BEGIN

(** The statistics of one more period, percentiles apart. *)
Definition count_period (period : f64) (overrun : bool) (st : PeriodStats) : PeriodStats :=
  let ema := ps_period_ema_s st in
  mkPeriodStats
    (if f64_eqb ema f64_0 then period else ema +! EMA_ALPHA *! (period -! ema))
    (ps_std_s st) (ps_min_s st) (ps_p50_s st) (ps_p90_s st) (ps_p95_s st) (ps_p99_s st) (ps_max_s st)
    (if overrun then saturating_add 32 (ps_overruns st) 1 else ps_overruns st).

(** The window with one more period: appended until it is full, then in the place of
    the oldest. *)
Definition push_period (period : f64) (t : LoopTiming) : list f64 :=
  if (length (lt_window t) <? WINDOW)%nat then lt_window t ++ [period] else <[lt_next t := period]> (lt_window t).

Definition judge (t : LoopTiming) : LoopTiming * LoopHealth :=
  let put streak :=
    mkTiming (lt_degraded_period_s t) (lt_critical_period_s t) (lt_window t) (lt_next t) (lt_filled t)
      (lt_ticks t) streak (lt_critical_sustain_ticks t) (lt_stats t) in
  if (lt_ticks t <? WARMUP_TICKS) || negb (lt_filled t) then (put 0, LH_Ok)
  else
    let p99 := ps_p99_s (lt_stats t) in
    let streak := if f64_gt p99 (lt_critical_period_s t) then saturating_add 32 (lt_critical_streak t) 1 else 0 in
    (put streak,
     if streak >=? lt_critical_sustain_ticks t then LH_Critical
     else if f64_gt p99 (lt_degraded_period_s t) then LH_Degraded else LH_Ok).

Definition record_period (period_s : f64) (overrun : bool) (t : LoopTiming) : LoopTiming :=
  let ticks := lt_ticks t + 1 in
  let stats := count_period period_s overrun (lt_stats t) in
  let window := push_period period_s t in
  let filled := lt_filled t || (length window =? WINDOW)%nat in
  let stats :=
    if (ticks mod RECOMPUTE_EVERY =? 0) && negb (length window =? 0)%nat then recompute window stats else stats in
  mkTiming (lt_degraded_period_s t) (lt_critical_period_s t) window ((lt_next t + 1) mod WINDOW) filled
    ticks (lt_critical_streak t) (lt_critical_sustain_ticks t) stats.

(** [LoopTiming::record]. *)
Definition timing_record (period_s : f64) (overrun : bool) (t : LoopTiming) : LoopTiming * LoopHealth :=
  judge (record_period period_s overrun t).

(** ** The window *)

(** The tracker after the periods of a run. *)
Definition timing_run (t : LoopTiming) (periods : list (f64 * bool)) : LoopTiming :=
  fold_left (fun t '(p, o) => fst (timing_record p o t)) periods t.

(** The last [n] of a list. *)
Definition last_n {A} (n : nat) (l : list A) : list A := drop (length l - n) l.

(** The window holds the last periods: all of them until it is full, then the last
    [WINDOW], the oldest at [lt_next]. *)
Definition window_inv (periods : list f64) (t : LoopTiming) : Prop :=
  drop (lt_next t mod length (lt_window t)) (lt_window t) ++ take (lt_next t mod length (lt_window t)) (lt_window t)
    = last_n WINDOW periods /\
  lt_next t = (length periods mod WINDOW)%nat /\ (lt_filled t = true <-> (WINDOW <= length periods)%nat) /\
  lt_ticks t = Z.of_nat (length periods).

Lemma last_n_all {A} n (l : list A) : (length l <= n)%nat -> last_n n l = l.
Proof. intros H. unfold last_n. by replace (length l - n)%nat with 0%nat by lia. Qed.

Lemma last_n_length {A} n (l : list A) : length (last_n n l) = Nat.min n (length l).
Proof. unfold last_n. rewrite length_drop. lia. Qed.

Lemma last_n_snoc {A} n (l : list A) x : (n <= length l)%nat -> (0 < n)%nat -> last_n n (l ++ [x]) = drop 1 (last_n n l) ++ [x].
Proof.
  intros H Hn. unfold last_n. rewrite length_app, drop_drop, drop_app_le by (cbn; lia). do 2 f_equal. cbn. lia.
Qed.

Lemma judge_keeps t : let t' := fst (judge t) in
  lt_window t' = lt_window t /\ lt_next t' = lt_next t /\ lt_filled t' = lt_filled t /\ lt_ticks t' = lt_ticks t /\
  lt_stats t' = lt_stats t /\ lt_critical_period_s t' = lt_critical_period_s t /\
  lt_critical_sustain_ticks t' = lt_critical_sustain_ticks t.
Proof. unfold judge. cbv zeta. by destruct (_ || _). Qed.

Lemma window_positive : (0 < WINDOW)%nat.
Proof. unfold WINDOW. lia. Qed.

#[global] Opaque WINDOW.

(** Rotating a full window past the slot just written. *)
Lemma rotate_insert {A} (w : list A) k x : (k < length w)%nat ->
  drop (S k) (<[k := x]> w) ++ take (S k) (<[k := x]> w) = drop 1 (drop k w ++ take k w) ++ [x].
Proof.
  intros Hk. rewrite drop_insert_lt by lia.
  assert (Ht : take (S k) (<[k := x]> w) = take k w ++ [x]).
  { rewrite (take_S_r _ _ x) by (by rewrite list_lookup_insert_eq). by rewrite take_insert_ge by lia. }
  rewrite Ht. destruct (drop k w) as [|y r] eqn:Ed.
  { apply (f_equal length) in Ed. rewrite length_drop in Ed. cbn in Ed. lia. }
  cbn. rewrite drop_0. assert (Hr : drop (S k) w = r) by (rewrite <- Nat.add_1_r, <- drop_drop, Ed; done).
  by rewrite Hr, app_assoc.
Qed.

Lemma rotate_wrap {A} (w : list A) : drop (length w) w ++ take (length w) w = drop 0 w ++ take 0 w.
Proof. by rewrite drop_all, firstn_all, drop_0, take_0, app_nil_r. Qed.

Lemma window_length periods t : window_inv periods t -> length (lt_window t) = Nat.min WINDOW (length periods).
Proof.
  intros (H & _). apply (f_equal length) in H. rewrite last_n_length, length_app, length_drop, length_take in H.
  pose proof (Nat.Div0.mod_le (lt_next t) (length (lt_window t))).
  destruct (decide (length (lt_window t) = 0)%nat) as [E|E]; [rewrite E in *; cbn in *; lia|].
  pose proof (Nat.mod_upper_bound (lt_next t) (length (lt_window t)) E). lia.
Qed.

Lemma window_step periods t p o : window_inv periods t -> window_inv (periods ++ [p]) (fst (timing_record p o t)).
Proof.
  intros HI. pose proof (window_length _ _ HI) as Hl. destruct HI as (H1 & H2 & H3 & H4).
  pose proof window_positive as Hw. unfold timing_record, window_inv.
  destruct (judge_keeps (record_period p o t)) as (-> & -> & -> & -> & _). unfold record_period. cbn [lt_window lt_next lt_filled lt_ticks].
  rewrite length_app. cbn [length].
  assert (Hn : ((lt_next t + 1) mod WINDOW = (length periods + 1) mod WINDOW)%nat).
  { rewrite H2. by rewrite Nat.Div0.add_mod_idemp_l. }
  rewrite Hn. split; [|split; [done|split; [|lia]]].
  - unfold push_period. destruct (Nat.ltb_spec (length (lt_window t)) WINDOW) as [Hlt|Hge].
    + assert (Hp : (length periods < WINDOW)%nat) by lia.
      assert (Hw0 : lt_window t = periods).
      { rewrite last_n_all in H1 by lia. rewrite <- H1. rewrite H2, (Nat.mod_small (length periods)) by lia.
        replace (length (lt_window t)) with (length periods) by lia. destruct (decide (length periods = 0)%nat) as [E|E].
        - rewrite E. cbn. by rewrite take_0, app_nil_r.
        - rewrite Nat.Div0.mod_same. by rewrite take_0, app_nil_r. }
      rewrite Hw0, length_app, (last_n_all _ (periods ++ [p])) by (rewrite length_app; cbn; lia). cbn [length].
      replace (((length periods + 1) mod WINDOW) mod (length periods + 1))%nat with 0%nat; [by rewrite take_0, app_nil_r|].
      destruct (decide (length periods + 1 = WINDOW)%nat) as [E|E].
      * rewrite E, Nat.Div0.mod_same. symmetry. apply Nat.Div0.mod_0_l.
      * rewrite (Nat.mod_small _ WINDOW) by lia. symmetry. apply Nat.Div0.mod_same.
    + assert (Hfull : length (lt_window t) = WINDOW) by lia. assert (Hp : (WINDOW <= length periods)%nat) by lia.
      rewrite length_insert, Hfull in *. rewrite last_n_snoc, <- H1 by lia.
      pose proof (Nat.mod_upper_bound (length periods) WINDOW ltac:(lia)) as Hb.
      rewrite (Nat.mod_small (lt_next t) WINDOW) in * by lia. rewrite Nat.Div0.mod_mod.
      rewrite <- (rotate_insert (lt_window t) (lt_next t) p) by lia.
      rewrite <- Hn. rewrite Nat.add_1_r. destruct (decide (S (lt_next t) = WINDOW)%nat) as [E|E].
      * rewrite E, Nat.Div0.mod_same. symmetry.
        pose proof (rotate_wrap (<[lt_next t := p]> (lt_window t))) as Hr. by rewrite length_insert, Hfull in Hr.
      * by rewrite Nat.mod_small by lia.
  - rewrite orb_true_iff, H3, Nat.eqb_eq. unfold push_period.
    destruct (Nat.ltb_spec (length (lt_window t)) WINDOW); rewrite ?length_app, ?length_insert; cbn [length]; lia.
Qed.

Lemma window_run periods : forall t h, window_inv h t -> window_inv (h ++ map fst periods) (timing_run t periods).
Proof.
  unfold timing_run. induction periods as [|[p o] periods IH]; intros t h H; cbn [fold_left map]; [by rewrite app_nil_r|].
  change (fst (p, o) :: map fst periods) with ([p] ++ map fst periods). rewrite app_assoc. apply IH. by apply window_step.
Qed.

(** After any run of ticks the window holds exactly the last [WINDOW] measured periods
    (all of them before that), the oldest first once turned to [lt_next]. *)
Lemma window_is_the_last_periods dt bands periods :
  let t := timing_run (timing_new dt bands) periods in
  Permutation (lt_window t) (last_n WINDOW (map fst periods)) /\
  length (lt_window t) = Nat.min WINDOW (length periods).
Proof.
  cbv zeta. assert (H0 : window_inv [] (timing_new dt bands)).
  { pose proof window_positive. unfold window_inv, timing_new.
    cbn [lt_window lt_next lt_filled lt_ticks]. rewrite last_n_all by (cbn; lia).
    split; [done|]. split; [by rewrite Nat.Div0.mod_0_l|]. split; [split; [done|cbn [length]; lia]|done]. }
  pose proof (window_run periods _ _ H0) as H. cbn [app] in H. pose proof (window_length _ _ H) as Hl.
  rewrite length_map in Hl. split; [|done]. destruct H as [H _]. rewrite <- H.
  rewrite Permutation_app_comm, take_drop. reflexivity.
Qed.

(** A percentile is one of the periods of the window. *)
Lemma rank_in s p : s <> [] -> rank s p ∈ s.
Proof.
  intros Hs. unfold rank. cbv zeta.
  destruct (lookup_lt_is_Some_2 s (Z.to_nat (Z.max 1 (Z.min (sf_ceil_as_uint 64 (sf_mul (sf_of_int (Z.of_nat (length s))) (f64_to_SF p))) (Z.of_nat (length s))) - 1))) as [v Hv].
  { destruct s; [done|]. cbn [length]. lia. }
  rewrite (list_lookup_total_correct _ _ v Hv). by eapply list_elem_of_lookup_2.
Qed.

END

• Problem: Restate the material word for word, but only from its first line through the line containing "let p99 := ps_p99_s (lt_stats t) in".

• Finished exercise:
(** The statistics of one more period, percentiles apart. *)
Definition count_period (period : f64) (overrun : bool) (st : PeriodStats) : PeriodStats :=
  let ema := ps_period_ema_s st in
  mkPeriodStats
    (if f64_eqb ema f64_0 then period else ema +! EMA_ALPHA *! (period -! ema))
    (ps_std_s st) (ps_min_s st) (ps_p50_s st) (ps_p90_s st) (ps_p95_s st) (ps_p99_s st) (ps_max_s st)
    (if overrun then saturating_add 32 (ps_overruns st) 1 else ps_overruns st).

(** The window with one more period: appended until it is full, then in the place of
    the oldest. *)
Definition push_period (period : f64) (t : LoopTiming) : list f64 :=
  if (length (lt_window t) <? WINDOW)%nat then lt_window t ++ [period] else <[lt_next t := period]> (lt_window t).

Definition judge (t : LoopTiming) : LoopTiming * LoopHealth :=
  let put streak :=
    mkTiming (lt_degraded_period_s t) (lt_critical_period_s t) (lt_window t) (lt_next t) (lt_filled t)
      (lt_ticks t) streak (lt_critical_sustain_ticks t) (lt_stats t) in
  if (lt_ticks t <? WARMUP_TICKS) || negb (lt_filled t) then (put 0, LH_Ok)
  else
    let p99 := ps_p99_s (lt_stats t) in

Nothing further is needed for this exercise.